For purposes of this Agreement, "Funds from Operations per Common Share"
shall mean (i) net income (loss) before minority interest of unit holders,
computed in accordance with generally accepted accounting principles ("GAAP"),
excluding gains (or losses) from debt restructuring and sale of property, plus
real estate return, depreciation and amortization as calculated in accordance
with the National
6
Association of Real Estate Investment Trusts definition published in March 1995,
as amended from time to time, and as applied in accordance with the accounting
practices and policies of the Cali in effect from time to time on a consistent
basis to the entire Employment Period, divided by (ii) the sum of (A) the
primary weighted average number of outstanding shares of Common Stock as it
appears in the Cali's financial statement for the applicable period and (B) the
primary weighted average number of outstanding limited partnership units of
CRLP, for the applicable period.
4. Termination of Employment.
(a) In the event (i) Cali terminates Executive's employment for
Cause (as hereinafter defined) or (ii) Executive terminates his employment
without Good Reason (as hereinafter defined), Cali shall pay Executive any
unpaid salary accrued through and including the date of termination (the
"Accrued Amount"). In addition, in such event, Executive shall be entitled (i)
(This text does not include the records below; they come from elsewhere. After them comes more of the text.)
(** * EditorialLinks: the document pipeline of [working model/app.py]

    A shallow embedding of the Flask application's core functions
    ([extract_file_id], [sanitize_filename], [download_pdf],
    [extract_editorial_links_from_pdf], [check_editorial_use] and
    [process_google_docs_from_excel]) and the properties of its
    specification that can be stated about them.

    Conventions of the model.
    - A Python [str] is a list of Unicode code points ([list N]); [lit]
      turns a literal into one.
    - A Python value that reaches the functions (a spreadsheet cell, an
      argument) is a [value]: a [str], a missing value ([NaN], [None]) or
      any other object, the last two carrying what [str()] prints for them.
    - The network, the PDF parser and the two text library calls of the
      classifier are an environment [Env]; the network answers the n-th
      request of a run as its oracle says, so that a retry can meet a
      different answer than the first attempt.
    - The file system is a finite map from paths to contents, and the
      state threaded through the effectful functions is that map with the
      number of requests made so far.
    - Exceptions that the code catches ([requests] exceptions) are values
      of [outcome]; those it does not catch end the computation with
      [Raise]: a request can also raise an exception that is no
      [RequestException] (urllib3 refusing the URL), and opening a file
      for writing can raise [OSError] (a name too long for the file
      system); the environment says which requests and which paths.
    - Once a file is open, writing to it succeeds; [print] calls are not
      modelled. *)

From Stdlib Require Import String Ascii Strings.Byte ZArith NArith Lia.
From stdpp Require Import base option list gmap.

Local Open Scope Z_scope.
Local Open Scope list_scope.

(** ** Strings *)

Abbreviation char := N (only parsing).
Abbreviation str := (list N) (only parsing).
Abbreviation bytes := (list byte) (only parsing).

Definition lit (s : string) : str :=
  List.map N_of_ascii (list_ascii_of_string s).

(** [str.isspace]: the code points [str.strip()] removes and the [\s] of a
    [str] pattern matches. *)
Definition is_space (c : char) : bool :=
  ((9 <=? c) && (c <=? 13) || (28 <=? c) && (c <=? 32)
   || (c =? 133) || (c =? 160) || (c =? 5760)
   || (8192 <=? c) && (c <=? 8202) || (c =? 8232) || (c =? 8233)
   || (c =? 8239) || (c =? 8287) || (c =? 12288))%N.

Fixpoint lstrip (s : str) : str :=
  match s with
  | c :: s' => if is_space c then lstrip s' else s
  | [] => []
  end.

Definition rstrip (s : str) : str := rev (lstrip (rev s)).

(** [s.strip()] *)
Definition strip (s : str) : str := rstrip (lstrip s).

(** [s.startswith(p)], returning what follows the prefix. *)
Fixpoint strip_prefix (p s : str) : option str :=
  match p, s with
  | [], _ => Some s
  | a :: p', b :: s' => if (a =? b)%N then strip_prefix p' s' else None
  | _ :: _, [] => None
  end.

Definition starts_with (p s : str) : bool :=
  match strip_prefix p s with Some _ => true | None => false end.

(** [p in s] *)
Fixpoint contains (p s : str) : bool :=
  starts_with p s ||
  match s with
  | [] => false
  | _ :: s' => contains p s'
  end.

(** [s.replace(old, new)] for a non-empty [old]: the occurrences of [old]
    are found from the left and do not overlap; [skip] counts the
    characters of a found occurrence that are still to be passed over. *)
Fixpoint replace_from (old new : str) (skip : nat) (s : str) : str :=
  match s with
  | [] => []
  | c :: s' =>
      match skip with
      | S k => replace_from old new k s'
      | O =>
          if starts_with old s
          then new ++ replace_from old new (Nat.pred (length old)) s'
          else c :: replace_from old new O s'
      end
  end.
(** The object passed to [supabase.from("evaluations").insert]; verdict
    and reasoning are the JSON values read from the LLM payload. *)
Record Evaluation := {
  ev_submission_id : jsstr;
  ev_question_id : jsstr;
  ev_judge_id : jsstr;
  ev_verdict : jvalue;
  ev_reasoning : jvalue;
  ev_created_at : jsstr
}.

Record DB := {
  submissions : list Submission;
  questions : list Question;
  answers : list Answer;
  judges_table : list Judge;
  question_judges : list QuestionJudge;
  evaluations : list Evaluation
}.

Inductive Table := TSubmissions | TQuestions | TAnswers | TQuestionJudges.

(** ** Thrown values and Gateway results *)

(** A thrown error object: its [status], its [message] ("" when absent)
    and [String(err)]. *)
Record Thrown := {
  err_status : option Z;
  err_message : jsstr;
  err_string : jsstr
}.

(** [String(err?.message || err || "").toLowerCase()] for an error object. *)
Definition err_msg (e : Thrown) : jsstr :=
  to_lower (match err_message e with [] => err_string e | m => m end).

(** A [generateContent] call: model name and prompt. *)
Record GenCall := { gc_model : jsstr; gc_prompt : jsstr }.

(** Outcome of [await ai.models.generateContent(...)]: a rejection, or a
    response whose [candidates?.[0]?.content?.parts?.[0]?.text] is given
    ([None] when some link of the chain is missing). *)
Inductive GenResult :=
| GenThrow (e : Thrown)
| GenOk (text : option jsstr).

(** Outcome of [await supabase.from("evaluations").insert(row)]. *)
Inductive InsResult :=
| InsOk
| InsErr (e : Thrown)
| InsThrow (e : Thrown).

(** ** Messages of the source *)

Definition DEFAULT_GEMINI_MODEL : jsstr := js "gemini-2.5-flash".

Definition W_EMPTY : jsstr :=
  js "Received an empty response from the LLM for at least one evaluation.".
Definition W_PARSE : jsstr :=
  js "At least one LLM response could not be parsed as JSON.".
Definition W_INVALID : jsstr :=
  js "At least one LLM response did not include a valid verdict or reasoning.".
Definition W_SAVE : jsstr :=
  js "At least one evaluation could not be saved to the database.".
Definition W_QUOTA : jsstr :=
  js "LLM quota or rate limit exceeded. Some evaluations were skipped.".
Definition W_GENERIC : jsstr :=
  js "One or more LLM calls failed. Check backend logs for details.".

Definition NOTE_NOTHING : jsstr :=
  js "Nothing to evaluate: ensure submissions, questions, and judge assignments exist for this queue.".
Definition ERR_MISSING_QUEUE : jsstr := js "Missing queueId".
Definition ERR_INTERNAL : jsstr := js "Internal error running judges".

(** The [TypeError] of [const { verdict, reasoning } = verdictJson] when
    [JSON.parse] returned [null]. *)
Definition destructure_null_error : Thrown :=
  {| err_status := None;
     err_message := js "Cannot destructure property 'verdict' of 'verdictJson' as it is null.";
     err_string := js "TypeError: Cannot destructure property 'verdict' of 'verdictJson' as it is null." |}.

(** [classifyGeminiError] *)
Definition classifyGeminiError (e : Thrown) : jsstr :=
  let msg := err_msg e in
  if includes msg (js "quota") || includes msg (js "rate limit") then
    js "LLM quota or rate limit exceeded."
  else if includes msg (js "permission") || includes msg (js "unauthorized") then
    js "LLM credentials or permissions issue."
  else if includes msg (js "deadline") || includes msg (js "timeout") then
    js "LLM request timed out."
  else js "LLM call failed.".

(** [buildPrompt]: [${x}] renders [null] as "null"; [x ?? "N/A"]. *)
Definition show_nullable (x : option jsstr) : jsstr :=
  match x with Some s => s | None => js "null" end.
Definition or_na (x : option jsstr) : jsstr :=
  match x with Some s => s | None => js "N/A" end.
(** [main()], from [manager = TaskManager()] on: one run of the program on
    the world [w]. *)
Definition main (a : args) (now : string) (w : World) : outcome unit * World :=
  match init "tasks.json" w with
  | (Return manager, w1) =>
      let (r, st) := command a now (mkSt manager w1) in (r, world st)
  | (Raise e, w1) => (Raise e, w1)
  | (Untyped, w1) => (Untyped, w1)
  end.

(** The program run once per command, each run on the world the one before
    left, going on after a run that failed. *)
Fixpoint main_runs (cmds : list (args * string)) (w : World) : World :=
  match cmds with
  | [] => w
  | (a, now) :: rest => main_runs rest (snd (main a now w))
  end.

End Main.

(** The call of the manager a command makes, when it makes one that can
    change the store. *)
Definition op_of_args (a : args) (now : string) : option op :=
  match a with
  | ArgsAdd title description => Some (AddTask title description now)
  | ArgsComplete task_id => Some (CompleteTask task_id now)
  | ArgsDelete task_id => Some (DeleteTask task_id)
  | _ => None
  end.

(** The world holds the store [me] in the file [file]: the file is the
    document of [me], or there is no file and [me] is the empty store. *)
Definition stored (file : string) (w : World) (me : TaskManager.t) : Prop :=
  filename me = file ∧
  (files w !! file = Some (Document (to_json me)) ∨
   (files w !! file = None ∧ me = empty_store file)).

(** A status [Task.__init__] or [Task.complete] sets. *)
Definition status_set (task : Task.t) : Prop :=
  Task.status task = "pending" ∨ Task.status task = "completed".
(** * Spalart-Allmaras source terms: a model of [turb_sources_new.hpp]

    The development embeds [CSourceBase_TurbSA::ComputeResidual] and the
    strategy structs it is instantiated with ([Omega_*], [ft2_*], [ModVort_*],
    [r_*], [SourceTerms_*]) and proves properties of the pipeline.

    - [su2double] is kept abstract: the code is written once against the
      interface [Arith] (literals, the four operations, the libm functions
      and the comparisons the source uses).  Structural results are proved
      for every instance, some of them from the two order facts of
      [ArithOrder], which hold of the reals and of IEEE binary64; results
      that need the laws of arithmetic are proved for the instance over the
      real numbers.
    - [CommonVariables] is the scratch struct, a flat record.
    - The body of every function is written in a small state monad over the
      scratch struct and the accumulators of the evaluator; the monad also
      logs every read and write of a non-constant member of the struct, so
      that ordering properties are properties of the very same definitions. *)

From Stdlib Require Import List Bool Arith ZArith Lia QArith Reals Lra.
From Stdlib Require Floats.
Import ListNotations.

(** * The scalar type *)

(** What the source needs from [su2double].  [lit] injects a decimal literal
    of the program text; [flt], [fle] and [feq] are the C++ operators [<],
    [<=] and [==]. *)
Class Arith (su2double : Type) : Type := {
  lit : Q -> su2double;
  fadd : su2double -> su2double -> su2double;
  fsub : su2double -> su2double -> su2double;
  fmul : su2double -> su2double -> su2double;
  fdiv : su2double -> su2double -> su2double;
  fneg : su2double -> su2double;
  fsqrt : su2double -> su2double;
  fpow : su2double -> su2double -> su2double;
  fexp : su2double -> su2double;
  ftanh : su2double -> su2double;
  flt : su2double -> su2double -> bool;
  fle : su2double -> su2double -> bool;
  feq : su2double -> su2double -> bool
}.

Arguments lit {su2double _} q%_Q.

Declare Scope su2_scope.
Delimit Scope su2_scope with su2.
Infix "+" := fadd : su2_scope.
Infix "-" := fsub : su2_scope.
Infix "*" := fmul : su2_scope.
Infix "/" := fdiv : su2_scope.
Notation "- x" := (fneg x) : su2_scope.
Infix "<?" := flt (at level 70, no associativity) : su2_scope.
Infix "<=?" := fle (at level 70, no associativity) : su2_scope.
Notation "x >? y" := (flt y x) (at level 70, no associativity) : su2_scope.
Infix "==?" := feq (at level 70, no associativity) : su2_scope.

(** The two order facts the proofs use.  Both hold for real numbers and for
    IEEE doubles (where a comparison with a NaN is false). *)
Class ArithOrder (su2double : Type) `{Arith su2double} : Prop := {
  fle_not_gt : forall a b : su2double, fle a b = true -> flt b a = false;
  flt_asym : forall a b : su2double, flt a b = true -> flt b a = false
}.

Section MinMax.
Context {su2double : Type} `{Arith su2double}.
Local Open Scope su2_scope.

(** [std::min(a, b)] is [(b < a) ? b : a]; [std::max(a, b)] is
    [(a < b) ? b : a]. *)
Definition fmin (a b : su2double) : su2double := if b <? a then b else a.
Definition fmax (a b : su2double) : su2double := if a <? b then b else a.
End MinMax.

(** * The intermediate-state record

    [struct CommonVariables] holds twelve model constants, eighteen auxiliary
    functions and six helpers.  The twenty-four non-constant members are
    named by [Field.t], so that every access to one of them can be logged. *)

Module Field.

Inductive t : Set :=
  | ft2 | d_ft2 | r | d_r | g | d_g
  | glim | fw | d_fw | Ji | d_Ji | S
  | Shat | d_Shat | fv1 | d_fv1 | fv2 | d_fv2
  | Omega | dist_i_2 | inv_k2_d2 | inv_Shat | g_6 | norm2_Grad.

Definition index (f : t) : nat :=
  match f with
  | ft2 => 0 | d_ft2 => 1 | r => 2 | d_r => 3 | g => 4 | d_g => 5 | glim => 6
  | fw => 7 | d_fw => 8 | Ji => 9 | d_Ji => 10 | S => 11 | Shat => 12
  | d_Shat => 13 | fv1 => 14 | d_fv1 => 15 | fv2 => 16 | d_fv2 => 17
  | Omega => 18 | dist_i_2 => 19 | inv_k2_d2 => 20 | inv_Shat => 21
  | g_6 => 22 | norm2_Grad => 23
  end.

Definition eqb (a b : t) : bool := Nat.eqb (index a) (index b).

End Field.

Module Const.

Inductive t : Set :=
  | cv1_3 | k2 | cb1 | cw2 | ct3 | ct4
  | cw3_6 | cb2_sigma | sigma | cb2 | cw1 | cr1.

End Const.

Module CommonVariables.

Record t (su2double : Type) : Type := mk {
  (* List of constants *)
  cv1_3 : su2double;
  k2 : su2double;
  cb1 : su2double;
  cw2 : su2double;
  ct3 : su2double;
  ct4 : su2double;
  cw3_6 : su2double;
  cb2_sigma : su2double;
  sigma : su2double;
  cb2 : su2double;
  cw1 : su2double;
  cr1 : su2double;
  (* List of auxiliary functions *)
  ft2 : su2double;
  d_ft2 : su2double;
  r : su2double;
  d_r : su2double;
  g : su2double;
  d_g : su2double;
  glim : su2double;
  fw : su2double;
  d_fw : su2double;
  Ji : su2double;
  d_Ji : su2double;
  S : su2double;
  Shat : su2double;
  d_Shat : su2double;
  fv1 : su2double;
  d_fv1 : su2double;
  fv2 : su2double;
  d_fv2 : su2double;
  (* List of helpers *)
  Omega : su2double;
  dist_i_2 : su2double;
  inv_k2_d2 : su2double;
  inv_Shat : su2double;
  g_6 : su2double;
  norm2_Grad : su2double
}.

Arguments mk {su2double}.
Arguments cv1_3 {su2double}.
Arguments k2 {su2double}.
Arguments cb1 {su2double}.
Arguments cw2 {su2double}.
Arguments ct3 {su2double}.
Arguments ct4 {su2double}.
Arguments cw3_6 {su2double}.
Arguments cb2_sigma {su2double}.
Arguments sigma {su2double}.
Arguments cb2 {su2double}.
Arguments cw1 {su2double}.
Arguments cr1 {su2double}.
Arguments ft2 {su2double}.
Arguments d_ft2 {su2double}.
Arguments r {su2double}.
Arguments d_r {su2double}.
Arguments g {su2double}.
Arguments d_g {su2double}.
Arguments glim {su2double}.
Arguments fw {su2double}.
Arguments d_fw {su2double}.
Arguments Ji {su2double}.
Arguments d_Ji {su2double}.
Arguments S {su2double}.
Arguments Shat {su2double}.
Arguments d_Shat {su2double}.
Arguments fv1 {su2double}.
Arguments d_fv1 {su2double}.
Arguments fv2 {su2double}.
Arguments d_fv2 {su2double}.
Arguments Omega {su2double}.
Arguments dist_i_2 {su2double}.
Arguments inv_k2_d2 {su2double}.
Arguments inv_Shat {su2double}.
Arguments g_6 {su2double}.
Arguments norm2_Grad {su2double}.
to exercise any Warrants and/or options which have vested and are exercisable in
accordance with the terms of this Agreement, the applicable Warrant Agreement,
stock option agreement or the Plan, and (ii) to retain any shares awarded to
Executive which are fully vested on the date of termination. Except for any
rights which Executive may have to the Accrued Amount, vested Warrants and/or
options and vested share awards, Cali shall have no further obligations
hereunder following such termination.
(b) In the event of termination of Executive's employment as a
result of either (i) Executive's death or Disability (as hereinafter defined),
(ii) termination by Cali for any reason other than Cause or (iii) termination by
Executive of his employment for Good Reason, Cali shall pay to Executive (A) the
Accrued Amount, (B) the unpaid
7
salary, at the rate then in effect without reduction, from the date of
termination through the end of the Employment Period remaining (assuming no such
termination occurred) and (C) a pro-rata portion, based upon the number of days
in the period beginning with January 1 of the calendar year in which such
termination occurred and ending with the date the Employment Period ends
(assuming such termination did not occur), of the average annual amount of
incentive compensation payments paid to Executive during each previous year of
Executive's employment hereunder. The aforesaid amount shall be payable, at the
option of Executive, his estate or his personal representative, either (i) in
full immediately upon such termination or (ii) monthly over the remainder of the
Employment Period. In addition, Executive shall be entitled, at the option of
Executive, his estate or his personal representative, within ninety (90) days
(one (1) year in the case of termination as a result of Executive's death or
Disability) of the date of such termination, (i) to exercise any Warrants and/or
options to purchase shares of Common Stock that have vested (including, without
limitation, by acceleration in accordance with the terms of the Plan or Warrant
Agreement) and are exercisable in accordance with the terms of this Agreement,
any applicable Warrant Agreement, stock option agreement or the Plan, (ii) to
retain any shares of Common Stock awarded to Executive which are vested on the
date of termination, and (iii) to require Cali (upon written notice delivered
within one hundred eighty (180) days following the date of Executive's
termination) to repurchase all or any portion of Executive's vested Warrants or
options (including without limitation Warrants and options, if any, which have
vested by acceleration in accordance with the terms of the Plan or stock option
agreement or Warrant Agreement) to purchase shares of Common Stock at a price
equal to the
8
difference between the Fair Market Value (as hereinafter defined) of the shares
of Common Stock for which the Warrants or options to be repurchased are
exercisable and the exercise price of such Warrant or option as of the date of
Executive's termination of employment.
(c) For purposes of this Agreement:
(i) "Cause" shall mean (A) the willful and continued failure
by Executive to substantially perform his duties
hereunder (other than any such failure resulting from
Executive's incapacity due to physical or mental
illness) for a period of thirty (30) days after written
demand for substantial performance is delivered by Cali
specifically identifying the manner in which Cali
believes Executive has not substantially performed his
duties, or (B) willful misconduct by Executive which is
materially injurious to Cali, monetarily or otherwise,
or (C) the willful violation by Executive of the
provisions of Paragraph 5 or 7 hereof. For purposes of
this Paragraph 4(c)(i), no act, or failure to act, on
Executive's part shall be considered "willful" unless
done, or omitted to be done, by him not in good faith
and without reasonable belief that his action or
omission was in furtherance of the interests of Cali.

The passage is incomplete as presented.